PROBLEM DESCRIPTION – Nothing outside the range below should be printed. Output exactly the lines from the line with "(* ===== verification/ItsPhase.v ===== *)" to the line with "a reset then", both included.

Stored data entries
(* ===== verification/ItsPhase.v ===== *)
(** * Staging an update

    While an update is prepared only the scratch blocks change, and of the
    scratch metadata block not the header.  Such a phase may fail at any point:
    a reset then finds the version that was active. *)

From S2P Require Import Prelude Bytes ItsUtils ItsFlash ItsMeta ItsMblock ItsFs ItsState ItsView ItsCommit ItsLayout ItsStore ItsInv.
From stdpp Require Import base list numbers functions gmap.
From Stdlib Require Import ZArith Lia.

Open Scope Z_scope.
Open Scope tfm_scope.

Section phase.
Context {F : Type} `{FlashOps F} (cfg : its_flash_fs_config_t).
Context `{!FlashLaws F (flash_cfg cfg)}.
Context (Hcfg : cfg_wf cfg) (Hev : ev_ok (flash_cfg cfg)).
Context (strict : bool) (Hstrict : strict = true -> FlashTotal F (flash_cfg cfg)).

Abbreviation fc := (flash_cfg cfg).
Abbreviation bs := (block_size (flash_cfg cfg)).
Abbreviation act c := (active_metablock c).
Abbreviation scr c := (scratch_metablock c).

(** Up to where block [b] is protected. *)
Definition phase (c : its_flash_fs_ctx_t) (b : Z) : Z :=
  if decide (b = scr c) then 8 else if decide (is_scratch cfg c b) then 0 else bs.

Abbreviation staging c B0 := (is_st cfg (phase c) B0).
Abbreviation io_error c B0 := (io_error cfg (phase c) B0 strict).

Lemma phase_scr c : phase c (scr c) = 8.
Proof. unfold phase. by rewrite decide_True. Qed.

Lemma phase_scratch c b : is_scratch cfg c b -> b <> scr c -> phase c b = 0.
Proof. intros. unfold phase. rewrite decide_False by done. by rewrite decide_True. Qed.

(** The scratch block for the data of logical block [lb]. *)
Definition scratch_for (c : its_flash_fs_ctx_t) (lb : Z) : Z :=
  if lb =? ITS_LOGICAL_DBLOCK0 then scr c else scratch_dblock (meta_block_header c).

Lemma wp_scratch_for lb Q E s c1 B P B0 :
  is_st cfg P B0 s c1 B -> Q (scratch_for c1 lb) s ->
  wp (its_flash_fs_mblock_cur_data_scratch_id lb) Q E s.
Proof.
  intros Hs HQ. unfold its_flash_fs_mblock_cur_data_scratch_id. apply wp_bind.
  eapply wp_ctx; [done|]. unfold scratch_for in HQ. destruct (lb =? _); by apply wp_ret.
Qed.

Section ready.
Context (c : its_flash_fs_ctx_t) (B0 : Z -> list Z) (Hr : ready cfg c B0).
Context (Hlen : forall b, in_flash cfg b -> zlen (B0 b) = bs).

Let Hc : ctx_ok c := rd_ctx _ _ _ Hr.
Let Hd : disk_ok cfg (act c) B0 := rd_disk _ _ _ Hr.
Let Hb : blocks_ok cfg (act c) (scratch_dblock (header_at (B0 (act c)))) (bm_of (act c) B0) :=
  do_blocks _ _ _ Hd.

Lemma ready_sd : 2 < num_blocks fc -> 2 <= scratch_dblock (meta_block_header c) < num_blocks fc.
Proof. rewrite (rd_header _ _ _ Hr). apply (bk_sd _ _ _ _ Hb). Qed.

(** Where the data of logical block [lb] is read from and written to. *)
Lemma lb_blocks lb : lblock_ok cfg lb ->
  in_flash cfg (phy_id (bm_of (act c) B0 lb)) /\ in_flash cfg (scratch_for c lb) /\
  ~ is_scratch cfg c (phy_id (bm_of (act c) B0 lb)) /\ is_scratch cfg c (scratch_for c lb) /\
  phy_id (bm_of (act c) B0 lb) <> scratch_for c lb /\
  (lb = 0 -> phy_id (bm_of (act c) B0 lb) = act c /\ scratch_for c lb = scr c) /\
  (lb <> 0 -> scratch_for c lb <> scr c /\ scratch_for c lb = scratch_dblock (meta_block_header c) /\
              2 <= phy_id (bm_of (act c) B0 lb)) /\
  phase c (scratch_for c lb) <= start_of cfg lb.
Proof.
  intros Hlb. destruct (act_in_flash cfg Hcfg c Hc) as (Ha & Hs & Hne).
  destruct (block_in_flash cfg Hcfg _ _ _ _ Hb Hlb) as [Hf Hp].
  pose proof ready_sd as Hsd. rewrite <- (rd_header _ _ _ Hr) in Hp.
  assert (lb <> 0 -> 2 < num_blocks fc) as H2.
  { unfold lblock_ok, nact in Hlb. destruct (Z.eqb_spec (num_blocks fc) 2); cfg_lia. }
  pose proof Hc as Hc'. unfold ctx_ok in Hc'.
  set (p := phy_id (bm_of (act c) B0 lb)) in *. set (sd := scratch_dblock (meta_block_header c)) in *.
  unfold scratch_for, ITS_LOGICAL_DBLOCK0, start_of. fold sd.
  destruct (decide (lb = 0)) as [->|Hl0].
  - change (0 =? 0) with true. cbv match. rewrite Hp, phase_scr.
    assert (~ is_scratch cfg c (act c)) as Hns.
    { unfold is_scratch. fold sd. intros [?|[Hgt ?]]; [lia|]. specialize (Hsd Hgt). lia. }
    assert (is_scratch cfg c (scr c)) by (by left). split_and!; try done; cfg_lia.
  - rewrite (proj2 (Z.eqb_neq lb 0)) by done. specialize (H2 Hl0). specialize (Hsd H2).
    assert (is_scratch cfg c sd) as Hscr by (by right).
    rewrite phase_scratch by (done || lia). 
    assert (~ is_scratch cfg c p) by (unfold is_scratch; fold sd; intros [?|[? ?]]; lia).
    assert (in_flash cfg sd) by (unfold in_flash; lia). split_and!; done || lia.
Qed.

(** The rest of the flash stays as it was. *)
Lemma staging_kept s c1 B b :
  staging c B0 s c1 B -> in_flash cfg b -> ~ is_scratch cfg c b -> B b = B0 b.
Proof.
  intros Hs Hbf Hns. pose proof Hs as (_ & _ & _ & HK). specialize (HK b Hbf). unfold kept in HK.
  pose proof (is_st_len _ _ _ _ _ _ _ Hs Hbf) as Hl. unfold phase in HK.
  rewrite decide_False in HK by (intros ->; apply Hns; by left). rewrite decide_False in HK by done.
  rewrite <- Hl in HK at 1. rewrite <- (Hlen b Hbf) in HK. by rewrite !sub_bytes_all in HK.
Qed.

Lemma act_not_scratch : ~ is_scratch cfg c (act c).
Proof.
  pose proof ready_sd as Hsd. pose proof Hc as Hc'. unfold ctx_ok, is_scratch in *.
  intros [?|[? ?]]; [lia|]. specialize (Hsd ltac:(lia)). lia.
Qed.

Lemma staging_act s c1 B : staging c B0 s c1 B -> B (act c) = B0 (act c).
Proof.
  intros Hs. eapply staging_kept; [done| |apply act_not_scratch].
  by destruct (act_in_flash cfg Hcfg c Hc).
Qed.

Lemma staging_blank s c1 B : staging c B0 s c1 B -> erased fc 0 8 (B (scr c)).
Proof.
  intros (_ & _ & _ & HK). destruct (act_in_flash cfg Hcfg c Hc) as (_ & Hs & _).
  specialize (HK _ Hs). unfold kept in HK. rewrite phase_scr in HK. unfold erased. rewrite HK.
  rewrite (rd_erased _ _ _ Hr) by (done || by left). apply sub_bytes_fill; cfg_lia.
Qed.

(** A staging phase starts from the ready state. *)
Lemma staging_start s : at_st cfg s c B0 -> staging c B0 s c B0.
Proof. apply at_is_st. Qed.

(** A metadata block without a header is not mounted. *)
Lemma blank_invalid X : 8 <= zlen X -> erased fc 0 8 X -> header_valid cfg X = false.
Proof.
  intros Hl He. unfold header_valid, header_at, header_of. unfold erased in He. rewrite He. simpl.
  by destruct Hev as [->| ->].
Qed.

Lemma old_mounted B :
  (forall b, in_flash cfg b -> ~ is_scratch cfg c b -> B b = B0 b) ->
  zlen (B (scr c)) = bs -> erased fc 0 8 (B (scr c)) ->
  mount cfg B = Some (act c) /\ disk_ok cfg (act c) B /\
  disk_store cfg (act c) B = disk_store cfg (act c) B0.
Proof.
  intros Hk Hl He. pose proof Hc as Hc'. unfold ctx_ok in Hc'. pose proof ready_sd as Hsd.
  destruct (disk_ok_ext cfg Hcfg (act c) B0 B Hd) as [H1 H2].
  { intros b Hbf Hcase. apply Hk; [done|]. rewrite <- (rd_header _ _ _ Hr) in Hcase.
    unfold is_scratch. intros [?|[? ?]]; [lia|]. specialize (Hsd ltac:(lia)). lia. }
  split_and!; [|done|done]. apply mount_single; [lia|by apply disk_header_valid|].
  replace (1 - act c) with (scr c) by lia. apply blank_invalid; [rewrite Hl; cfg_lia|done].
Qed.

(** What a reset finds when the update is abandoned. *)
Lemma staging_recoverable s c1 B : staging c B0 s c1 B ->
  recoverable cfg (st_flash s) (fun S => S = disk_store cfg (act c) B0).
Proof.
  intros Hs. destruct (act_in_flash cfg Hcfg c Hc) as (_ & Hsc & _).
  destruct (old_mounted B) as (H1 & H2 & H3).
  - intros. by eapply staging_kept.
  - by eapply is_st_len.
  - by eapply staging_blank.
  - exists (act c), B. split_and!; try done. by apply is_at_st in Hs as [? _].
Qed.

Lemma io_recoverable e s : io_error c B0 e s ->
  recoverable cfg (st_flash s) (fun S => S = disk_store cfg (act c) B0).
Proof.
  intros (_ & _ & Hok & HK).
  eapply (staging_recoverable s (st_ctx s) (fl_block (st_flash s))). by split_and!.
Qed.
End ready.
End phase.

...

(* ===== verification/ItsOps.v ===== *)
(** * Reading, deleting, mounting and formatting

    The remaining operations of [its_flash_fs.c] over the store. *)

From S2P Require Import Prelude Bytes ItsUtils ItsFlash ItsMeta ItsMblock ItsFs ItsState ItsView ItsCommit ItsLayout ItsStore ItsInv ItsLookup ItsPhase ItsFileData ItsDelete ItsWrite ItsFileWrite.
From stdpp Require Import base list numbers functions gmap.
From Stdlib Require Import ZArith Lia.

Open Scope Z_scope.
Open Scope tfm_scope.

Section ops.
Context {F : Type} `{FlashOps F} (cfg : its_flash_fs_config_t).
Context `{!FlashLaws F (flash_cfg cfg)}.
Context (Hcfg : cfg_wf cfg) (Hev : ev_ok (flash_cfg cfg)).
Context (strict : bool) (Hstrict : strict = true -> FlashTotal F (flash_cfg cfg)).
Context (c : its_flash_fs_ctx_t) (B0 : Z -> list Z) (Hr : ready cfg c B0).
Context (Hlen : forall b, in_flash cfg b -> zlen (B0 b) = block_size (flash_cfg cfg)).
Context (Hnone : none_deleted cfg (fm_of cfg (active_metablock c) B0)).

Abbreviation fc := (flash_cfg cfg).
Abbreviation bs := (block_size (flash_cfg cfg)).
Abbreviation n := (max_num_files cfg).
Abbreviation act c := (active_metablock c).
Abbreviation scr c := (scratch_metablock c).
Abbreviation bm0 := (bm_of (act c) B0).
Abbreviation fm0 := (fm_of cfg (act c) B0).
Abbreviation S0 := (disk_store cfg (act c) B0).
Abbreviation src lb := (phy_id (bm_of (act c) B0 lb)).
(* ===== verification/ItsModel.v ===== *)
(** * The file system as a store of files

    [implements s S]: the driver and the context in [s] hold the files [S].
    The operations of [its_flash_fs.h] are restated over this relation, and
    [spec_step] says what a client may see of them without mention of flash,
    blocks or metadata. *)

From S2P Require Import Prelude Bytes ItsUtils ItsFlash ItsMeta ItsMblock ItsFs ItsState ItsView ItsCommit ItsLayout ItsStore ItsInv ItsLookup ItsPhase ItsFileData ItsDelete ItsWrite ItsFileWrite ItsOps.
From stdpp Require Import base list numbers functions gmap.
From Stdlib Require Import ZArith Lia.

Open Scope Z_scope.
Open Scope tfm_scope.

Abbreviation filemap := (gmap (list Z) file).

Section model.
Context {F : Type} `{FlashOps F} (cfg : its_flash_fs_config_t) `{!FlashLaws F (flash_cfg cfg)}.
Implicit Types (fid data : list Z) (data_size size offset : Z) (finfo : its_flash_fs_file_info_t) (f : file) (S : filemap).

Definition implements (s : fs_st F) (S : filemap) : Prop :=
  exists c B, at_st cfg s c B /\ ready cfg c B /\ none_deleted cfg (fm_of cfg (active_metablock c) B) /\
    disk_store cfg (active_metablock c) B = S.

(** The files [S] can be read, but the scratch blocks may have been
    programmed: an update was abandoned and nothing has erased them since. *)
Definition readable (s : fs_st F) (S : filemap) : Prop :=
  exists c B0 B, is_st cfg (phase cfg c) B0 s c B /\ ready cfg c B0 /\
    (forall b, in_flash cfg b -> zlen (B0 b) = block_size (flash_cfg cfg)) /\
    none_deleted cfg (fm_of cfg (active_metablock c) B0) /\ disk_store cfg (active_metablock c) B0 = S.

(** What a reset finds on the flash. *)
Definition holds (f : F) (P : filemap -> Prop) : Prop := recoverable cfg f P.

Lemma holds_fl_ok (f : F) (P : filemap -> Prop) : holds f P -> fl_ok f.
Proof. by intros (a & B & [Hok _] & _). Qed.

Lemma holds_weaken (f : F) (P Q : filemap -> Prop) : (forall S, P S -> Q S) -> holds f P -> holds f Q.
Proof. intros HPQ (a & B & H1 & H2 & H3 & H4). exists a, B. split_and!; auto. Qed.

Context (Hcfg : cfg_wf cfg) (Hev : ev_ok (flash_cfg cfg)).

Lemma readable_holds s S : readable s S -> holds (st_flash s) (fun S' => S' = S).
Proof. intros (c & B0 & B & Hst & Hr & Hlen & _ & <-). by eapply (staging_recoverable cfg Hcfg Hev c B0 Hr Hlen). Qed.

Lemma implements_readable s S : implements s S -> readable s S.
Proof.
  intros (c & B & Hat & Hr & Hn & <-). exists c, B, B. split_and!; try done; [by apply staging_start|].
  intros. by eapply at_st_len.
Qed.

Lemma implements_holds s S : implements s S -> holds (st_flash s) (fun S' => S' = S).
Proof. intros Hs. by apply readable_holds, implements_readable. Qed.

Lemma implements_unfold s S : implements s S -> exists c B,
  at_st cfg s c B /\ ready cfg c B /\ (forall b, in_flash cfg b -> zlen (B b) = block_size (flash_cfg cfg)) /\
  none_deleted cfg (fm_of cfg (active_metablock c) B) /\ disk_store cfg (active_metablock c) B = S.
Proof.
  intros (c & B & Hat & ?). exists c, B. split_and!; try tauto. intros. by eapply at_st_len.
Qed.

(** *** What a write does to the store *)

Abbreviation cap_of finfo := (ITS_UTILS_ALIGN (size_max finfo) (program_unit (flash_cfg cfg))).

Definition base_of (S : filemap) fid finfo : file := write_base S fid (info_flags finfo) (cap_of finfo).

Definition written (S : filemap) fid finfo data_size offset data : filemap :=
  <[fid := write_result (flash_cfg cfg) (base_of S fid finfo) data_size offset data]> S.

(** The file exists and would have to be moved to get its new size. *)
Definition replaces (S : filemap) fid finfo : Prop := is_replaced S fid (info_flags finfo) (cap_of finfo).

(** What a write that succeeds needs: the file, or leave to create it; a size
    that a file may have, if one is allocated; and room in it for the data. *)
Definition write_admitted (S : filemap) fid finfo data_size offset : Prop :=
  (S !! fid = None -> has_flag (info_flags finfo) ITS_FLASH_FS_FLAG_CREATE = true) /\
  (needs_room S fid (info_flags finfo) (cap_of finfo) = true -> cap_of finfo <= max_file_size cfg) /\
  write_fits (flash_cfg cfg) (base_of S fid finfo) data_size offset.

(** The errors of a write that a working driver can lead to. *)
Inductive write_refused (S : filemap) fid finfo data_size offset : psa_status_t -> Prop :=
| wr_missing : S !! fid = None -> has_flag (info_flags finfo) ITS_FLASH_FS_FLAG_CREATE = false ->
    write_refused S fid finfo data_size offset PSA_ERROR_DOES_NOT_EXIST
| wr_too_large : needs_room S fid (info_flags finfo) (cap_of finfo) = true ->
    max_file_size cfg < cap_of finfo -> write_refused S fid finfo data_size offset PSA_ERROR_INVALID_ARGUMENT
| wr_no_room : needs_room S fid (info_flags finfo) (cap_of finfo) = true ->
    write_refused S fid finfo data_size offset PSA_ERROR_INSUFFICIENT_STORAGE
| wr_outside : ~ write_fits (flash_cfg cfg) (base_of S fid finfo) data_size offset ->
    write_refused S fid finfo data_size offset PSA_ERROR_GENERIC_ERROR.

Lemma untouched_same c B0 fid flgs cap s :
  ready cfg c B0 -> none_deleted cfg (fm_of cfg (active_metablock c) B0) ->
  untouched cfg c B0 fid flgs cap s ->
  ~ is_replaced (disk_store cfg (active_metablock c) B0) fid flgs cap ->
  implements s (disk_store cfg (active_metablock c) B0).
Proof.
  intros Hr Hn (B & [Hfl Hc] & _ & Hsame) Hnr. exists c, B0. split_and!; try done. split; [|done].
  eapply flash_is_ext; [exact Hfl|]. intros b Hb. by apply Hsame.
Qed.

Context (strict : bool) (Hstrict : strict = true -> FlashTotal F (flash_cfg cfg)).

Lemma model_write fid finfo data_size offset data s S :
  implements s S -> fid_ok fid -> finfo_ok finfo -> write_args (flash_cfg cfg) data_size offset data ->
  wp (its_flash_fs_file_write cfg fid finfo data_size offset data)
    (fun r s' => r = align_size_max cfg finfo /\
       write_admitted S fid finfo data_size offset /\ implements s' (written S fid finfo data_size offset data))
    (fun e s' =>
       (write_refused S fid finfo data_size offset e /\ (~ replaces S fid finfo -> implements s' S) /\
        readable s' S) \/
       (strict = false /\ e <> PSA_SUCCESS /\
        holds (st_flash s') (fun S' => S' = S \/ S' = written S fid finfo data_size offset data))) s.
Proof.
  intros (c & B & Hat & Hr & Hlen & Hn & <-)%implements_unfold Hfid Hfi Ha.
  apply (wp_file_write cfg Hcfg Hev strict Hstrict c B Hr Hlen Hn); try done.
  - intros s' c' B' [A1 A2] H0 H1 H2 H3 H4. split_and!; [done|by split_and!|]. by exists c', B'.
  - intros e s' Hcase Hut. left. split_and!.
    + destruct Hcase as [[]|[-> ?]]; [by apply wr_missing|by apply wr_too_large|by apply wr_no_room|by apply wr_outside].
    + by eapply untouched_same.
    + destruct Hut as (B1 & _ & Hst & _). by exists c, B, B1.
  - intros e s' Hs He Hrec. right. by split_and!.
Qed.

REPLY TO THE TASK –
(* ===== verification/ItsPhase.v ===== *)
(** * Staging an update

    While an update is prepared only the scratch blocks change, and of the
    scratch metadata block not the header.  Such a phase may fail at any point:
    a reset then finds the version that was active. *)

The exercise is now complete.